In 2000 heeft GAO de vooruitgang van het NIH bij het uitvoeren van onderzoek naar de gezondheid van vrouwen in het decennium sinds de publicatie van het GAO-rapport van 1990 opnieuw beoordeeld. GAO rapporteerde dat NIH “aanzienlijke vooruitgang heeft geboekt bij het implementeren van een versterkt beleid voor het opnemen van vrouwen in klinisch onderzoek”, waarbij de opname van vrouwen en minderheden wordt behandeld als een kwestie van wetenschappelijke verdienste in het beoordelingsproces voor extramuraal onderzoek (U.S. General Accounting Office, 2000, p. 2). In het GAO-rapport werd echter opgemerkt dat er minder vooruitgang is geboekt bij het aanmoedigen van de analyse van de gegevens naar geslacht.
NIH was het eens met de algemene conclusie van GAO. Met betrekking tot de kritiek dat het NIH niet heeft gezorgd voor een analyse van de gegevens naar sekse, uitte het NIH zijn bezorgdheid over het feit dat het GAO in zijn onderzoek ongepubliceerde rapporten had opgenomen die gebaseerd waren op onderzoek dat had plaatsgevonden voordat de nieuwe voorschriften van kracht werden (Kirschstein, 2000). De rapporten waarnaar in de GAO-audit werd verwezen (die vervolgens werden gepubliceerd ) keken naar artikelen die tussen 1993 en 1998 in geselecteerde tijdschriften werden gepubliceerd en ontdekten dat weinig of geen gegevens van onderzoek dat werd gefinancierd krachtens het mandaat van 1993 voor de opneming van vrouwen in klinische proeven binnen die periode beschikbaar of gepubliceerd zouden zijn geweest (Pinn, 2000).

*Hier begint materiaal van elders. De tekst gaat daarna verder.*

(* ===== verification/WatchTime.v ===== *)
(** * The debounce of the watcher in time (internal/config/watcher.go)

    Watcher.v lets an armed timer fire at any moment. Here the watcher runs with
    a clock: a write or create event sets the timer to [debounce] from now, and
    the timer fires not before. Every timed run is a run of Watcher.v; what the
    clock adds is a bound on how often the file is loaded. *)
From S2P Require Import Prelude Proto BucketKey Storage GoStd Config Watcher.

(** [time.Millisecond], in nanoseconds. *)
Definition millisecond : Z := 1000000.

Record Watcher := mkWatcherConfig { watcher_path : string; debounce : Z }.

Definition NewWatcher (path : string) : Watcher := mkWatcherConfig path (500 * millisecond).

(** The watcher at time [now]; [deadline] is that of the armed timer, [fired]
    lists when reloads were started. *)
Record TimedWatcher := mkTimed {
  tw_state : WatcherState;
  now : Z;
  deadline : Z;
  fired : list Z;
}.

Section timed.
Variable w : Watcher.

(** [timer.Stop()] and [time.AfterFunc(w.debounce, ...)]. *)
Definition timed_event (has_write has_create : bool) (t : TimedWatcher) : TimedWatcher :=
  mkTimed (watch_event has_write has_create (tw_state t)) (now t)
    (if negb has_write && negb has_create then deadline t else now t + debounce w)%Z (fired t).

Inductive timed_step : TimedWatcher → TimedWatcher → Prop :=
| timed_tick d t : (0 <= d)%Z → timed_step t (mkTimed (tw_state t) (now t + d) (deadline t) (fired t))
| timed_step_event hw hc t : loop_running (tw_state t) = true → timed_step t (timed_event hw hc t)
| timed_fire t :
    timer_armed (tw_state t) = true → (deadline t <= now t)%Z →
    timed_step t (mkTimed (timer_fires (tw_state t)) (now t) (deadline t) (fired t ++ [now t]))
| timed_other t s' :
    watch_step (watcher_path w) (tw_state t) s' → length (reloads s') <= length (reloads (tw_state t)) →
    (timer_armed s' = true → timer_armed (tw_state t) = true) →
    timed_step t (mkTimed s' (now t) (deadline t) (fired t)).

Definition timed_start (env : LoadEnv) (t0 : Z) : TimedWatcher := mkTimed (watching env) t0 t0 [].

(** Forgetting the clock. *)
Lemma timed_untimed t t' : rtc timed_step t t' → rtc (watch_step (watcher_path w)) (tw_state t) (tw_state t').
Proof.
  induction 1 as [|t1 t2 t3 Hs _ IH]; [done|]. etrans; [|exact IH].
  destruct Hs as [d t _|hw hc t Hrun|t Ht _|t s' Hs _ _]; cbn; [done|by apply rtc_once; constructor..|by apply rtc_once].
Qed.

(** Reloads start at least [debounce] apart, and the next one, if its timer is
    armed, is due that long after the last. *)
Record timed_inv (t0 : Z) (t : TimedWatcher) : Prop := {
  ti_started : (t0 + debounce w * Z.of_nat (length (fired t)) <= now t)%Z;
  ti_flight : length (reloads (tw_state t)) <= length (fired t);
  ti_due : timer_armed (tw_state t) = true → (t0 + debounce w * (Z.of_nat (length (fired t)) + 1) <= deadline t)%Z;
  ti_apart : ∀ i a b, fired t !! i = Some a → fired t !! S i = Some b → (a + debounce w <= b)%Z;
  ti_last : ∀ a, last (fired t) = Some a →
    (a <= now t)%Z ∧ (timer_armed (tw_state t) = true → (a + debounce w <= deadline t)%Z);
}.

Lemma timed_inv_step t0 t t' : timed_inv t0 t → timed_step t t' → timed_inv t0 t'.
Proof.
  intros [Hs Hf Hd Ha Hl]. destruct 1 as [d t Hdn|hw hc t Hrun|t Ht Hdue|t s' _ Hlen Harm].
  - split; cbn; [lia|done|done|done|]. intros a E. destruct (Hl a E). split; [lia|done].
  - unfold timed_event, watch_event. destruct (negb hw && negb hc) eqn:E; cbn.
    { by split. }
    split; cbn; [done|done|lia|done|]. intros a El. destruct (Hl a El). split; [done|lia].
  - specialize (Hd Ht). split; cbn; try done.
    + rewrite length_app. cbn. lia.
    + rewrite !length_app. cbn. lia.
    + intros i a b Hi Hb. apply lookup_snoc_Some in Hb as [[Hlt Hb]|[Heq Eb]].
      * rewrite lookup_app_l in Hi by lia. eauto.
      * subst b. rewrite lookup_app_l in Hi by lia. destruct (Hl a) as [_ Hla]; [|specialize (Hla Ht); lia].
        rewrite last_lookup. by replace (pred (length (fired t))) with i by lia.
    + intros a El. rewrite last_snoc in El. injection El as <-. split; [lia|done].
  - split; cbn; [done|lia|auto|done|]. intros a El. destruct (Hl a El). split; [done|auto].
Qed.

Lemma timed_inv_steps env t0 t : rtc timed_step (timed_start env t0) t → timed_inv t0 t.
Proof.
  intros Hs. assert (timed_inv t0 (timed_start env t0)) as Hinv by (split; cbn; try done; lia).
  revert Hinv. induction Hs; eauto using timed_inv_step.
Qed.
End timed.

(** ** Properties *)

(** C31: the file is not loaded in bursts: however many events arrive, reloads
    start at least the debounce (half a second) apart, so in any time since the
    start there were no more of them, nor are there more in flight, than half
    seconds; and the watcher with its clock is the watcher without. *)
Theorem reloads_rate_limited path env t0 t :
  rtc (timed_step (NewWatcher path)) (timed_start env t0) t →
  rtc (watch_step path) (watching env) (tw_state t) ∧
  (∀ i a b, fired t !! i = Some a → fired t !! S i = Some b → (a + 500 * millisecond <= b)%Z) ∧
  length (reloads (tw_state t)) <= length (fired t) ∧
  (500 * millisecond * Z.of_nat (length (fired t)) <= now t - t0)%Z.
Proof.
  intros Hs. pose proof (timed_inv_steps (NewWatcher path) env t0 t Hs) as [H1 H2 _ H3 _].
  split_and!; [exact (timed_untimed _ _ _ Hs)|exact H3|exact H2|]. cbn in *. lia.
Qed.

(** Two saves of the file 100 ms apart, and the reload they start. *)
Definition demo_timed : TimedWatcher :=
  let tick d t := mkTimed (tw_state t) (now t + d * millisecond) (deadline t) (fired t) in
  let save t := timed_event (NewWatcher "c.yaml") true false t in
  let t := tick 500%Z (save (tick 100%Z (save (timed_start (demo_load_env ":1") 0)))) in
  mkTimed (timer_fires (tw_state t)) (now t) (deadline t) (fired t ++ [now t]).

Lemma demo_timed_steps : rtc (timed_step (NewWatcher "c.yaml")) (timed_start (demo_load_env ":1") 0) demo_timed.
Proof.
  eapply rtc_l; [by apply (timed_step_event _ true false)|].
  eapply rtc_l; [by apply (timed_tick _ (100 * millisecond))|].
  eapply rtc_l; [by apply (timed_step_event _ true false)|].
  eapply rtc_l; [by apply (timed_tick _ (500 * millisecond))|].
  apply rtc_once. by apply timed_fire.
Qed.

Lemma reloads_rate_limited_witness :
  fired demo_timed = [(600 * millisecond)%Z] ∧
  (500 * millisecond * Z.of_nat (length (fired demo_timed)) <= now demo_timed - 0)%Z.
Proof.
  split; [reflexivity|]. apply (reloads_rate_limited "c.yaml" (demo_load_env ":1") 0 demo_timed demo_timed_steps).
Defined.
(* ===== verification/Quota.v ===== *)
(** * Quota engines (internal/quota/quota.go)

    The [Engine] interface the server calls, what the server may rely on for
    an engine that only assigns ([AssigningEngine]), and [DefaultEngine]. *)
From S2P Require Import Prelude Proto BucketKey Storage.

(** [Engine]: a value of the interface is a concrete type and its
    [ProcessUsage]. Both engines of the program are functions of their
    configuration: they keep no state between calls. *)
Record Engine := mkEngine {
  concrete_type : string;
  ProcessUsage : GoContext → string → list UsageReport → result error (list BucketAction);
}.

(** [r.BucketId == nil || len(r.BucketId.GetBucket()) == 0] *)
Definition empty_bucket (id : option BucketId) : bool :=
  match id with
  | None => true
  | Some _ => bool_decide (size (GetBucket id) = 0)
  end.

(** The ids of the reports an engine answers, in order. *)
Definition answered_ids (reports : list UsageReport) : list (option BucketId) :=
  report_bucket_id <$> filter (λ r, empty_bucket (report_bucket_id r) = false) reports.

Definition is_assignment (a : BucketAction) : Prop :=
  ∃ q, bucket_action a = Some (BucketAction_QuotaAssignmentAction q).

(** An engine that never fails and assigns one quota per non-empty report. *)
Definition assigning (e : Engine) : Prop :=
  ∀ ctx domain reports, ∃ actions,
    ProcessUsage e ctx domain reports = Ok actions ∧
    action_bucket_id <$> actions = answered_ids reports ∧
    Forall is_assignment actions.

Record DefaultEngineConfig := mkDefaultEngineConfig {
  DefaultStrategy : option RateLimitStrategy;
  de_AssignmentTTL : option Z;
}.

Record DefaultEngine := mkDefaultEngine { de_cfg : DefaultEngineConfig }.

Definition NewDefaultEngine (cfg : DefaultEngineConfig) : DefaultEngine := mkDefaultEngine cfg.

(** The assignment both engines build from a TTL and a strategy: a nil TTL or
    strategy leaves the field unset. *)
Definition build_assignment `{DurationPb} (ttl : option Z) (strategy : option RateLimitStrategy)
    : QuotaAssignmentAction :=
  let assignment := mkQuotaAssignmentAction None None in
  let assignment :=
    match ttl with
    | Some d => mkQuotaAssignmentAction (Some (durationpb_New d)) (assignment_strategy assignment)
    | None => assignment
    end in
  match strategy with
  | Some st => mkQuotaAssignmentAction (AssignmentTimeToLive assignment) (Some st)
  | None => assignment
  end.

Definition build_action `{DurationPb} (id : option BucketId) (ttl : option Z)
    (strategy : option RateLimitStrategy) : BucketAction :=
  mkBucketAction id (Some (BucketAction_QuotaAssignmentAction (build_assignment ttl strategy))).

(** The loop over the reports. *)
Fixpoint DefaultEngine_actions `{DurationPb} (e : DefaultEngine) (reports : list UsageReport)
    : list BucketAction :=
  match reports with
  | [] => []
  | r :: reports =>
      if empty_bucket (report_bucket_id r) then DefaultEngine_actions e reports
      else build_action (report_bucket_id r) (de_AssignmentTTL (de_cfg e)) (DefaultStrategy (de_cfg e))
             :: DefaultEngine_actions e reports
  end.

Definition DefaultEngine_ProcessUsage `{DurationPb} (e : DefaultEngine) (_ : GoContext) (_ : string)
    (reports : list UsageReport) : result error (list BucketAction) :=
  match reports with
  | [] => Ok []
  | _ => Ok (DefaultEngine_actions e reports)
  end.

Definition DefaultEngine_Engine `{DurationPb} (e : DefaultEngine) : Engine :=
  mkEngine "*quota.DefaultEngine" (DefaultEngine_ProcessUsage e).

(** ** Lemmas *)
Lemma answered_ids_filter reports :
  answered_ids reports = filter (λ id, empty_bucket id = false) (report_bucket_id <$> reports).
Proof.
  unfold answered_ids. induction reports as [|r reports IH]; [done|].
  rewrite fmap_cons, !filter_cons. case_decide; cbn; by rewrite IH.
Qed.

Lemma DefaultEngine_ProcessUsage_eq `{DurationPb} e ctx domain reports :
  ProcessUsage (DefaultEngine_Engine e) ctx domain reports = Ok (DefaultEngine_actions e reports).
Proof. by destruct reports. Qed.

Lemma DefaultEngine_actions_fmap `{DurationPb} e reports :
  DefaultEngine_actions e reports =
  (λ id, build_action id (de_AssignmentTTL (de_cfg e)) (DefaultStrategy (de_cfg e))) <$>
    answered_ids reports.
Proof.
  unfold answered_ids. induction reports as [|r reports IH]; [done|].
  cbn [DefaultEngine_actions]. rewrite filter_cons.
  destruct (empty_bucket (report_bucket_id r)); cbn; [done|]. by rewrite IH.
Qed.

Lemma is_assignment_build_action `{DurationPb} id ttl st : is_assignment (build_action id ttl st).
Proof. by eexists. Qed.

Lemma is_assignment_no_abandon a : is_assignment a → has_abandon_action a = false.
Proof. intros [q Hq]. unfold has_abandon_action. by rewrite Hq. Qed.

Lemma DefaultEngine_assigning `{DurationPb} e : assigning (DefaultEngine_Engine e).
Proof.
  intros ctx domain reports. eexists. split; [apply DefaultEngine_ProcessUsage_eq|].
  rewrite DefaultEngine_actions_fmap. split.
  - rewrite <-list_fmap_compose. rewrite <-(list_fmap_id (answered_ids reports)) at 2. done.
  - apply Forall_fmap, Forall_true. intros id. apply is_assignment_build_action.
Qed.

Ondanks de vooruitgang die is geboekt bij het focussen op onderzoek naar de gezondheid van vrouwen en het opnemen van vrouwen in klinische trials, zal dergelijk onderzoek beperkte waarde hebben tenzij de onderliggende implicaties – dat wil zeggen, de werkelijke verschillen tussen mannen en vrouwen die dergelijk onderzoek zo cruciaal maken – systematisch worden bestudeerd en opgehelderd. Dergelijk onderzoek kan een betere basis vormen voor de interpretatie van de resultaten van afzonderlijke studies met mannen en vrouwen, helpen bij het verduidelijken van bevindingen dat er geen essentiële sekseverschillen zijn, en mechanismen suggereren die moeten worden nagestreefd wanneer sekseverschillen worden gevonden. De beschikbaarheid van mechanistische verklaringen is ook van cruciaal belang voor een doeltreffend gebruik van de huidige kennis, d.w.z. om aan te geven waar bestaand onderzoek dat alleen bij een mannelijke populatie of alleen bij een vrouwelijke populatie is uitgevoerd, de meeste of de minste kans maakt om rechtstreeks op beide geslachten van toepassing te zijn.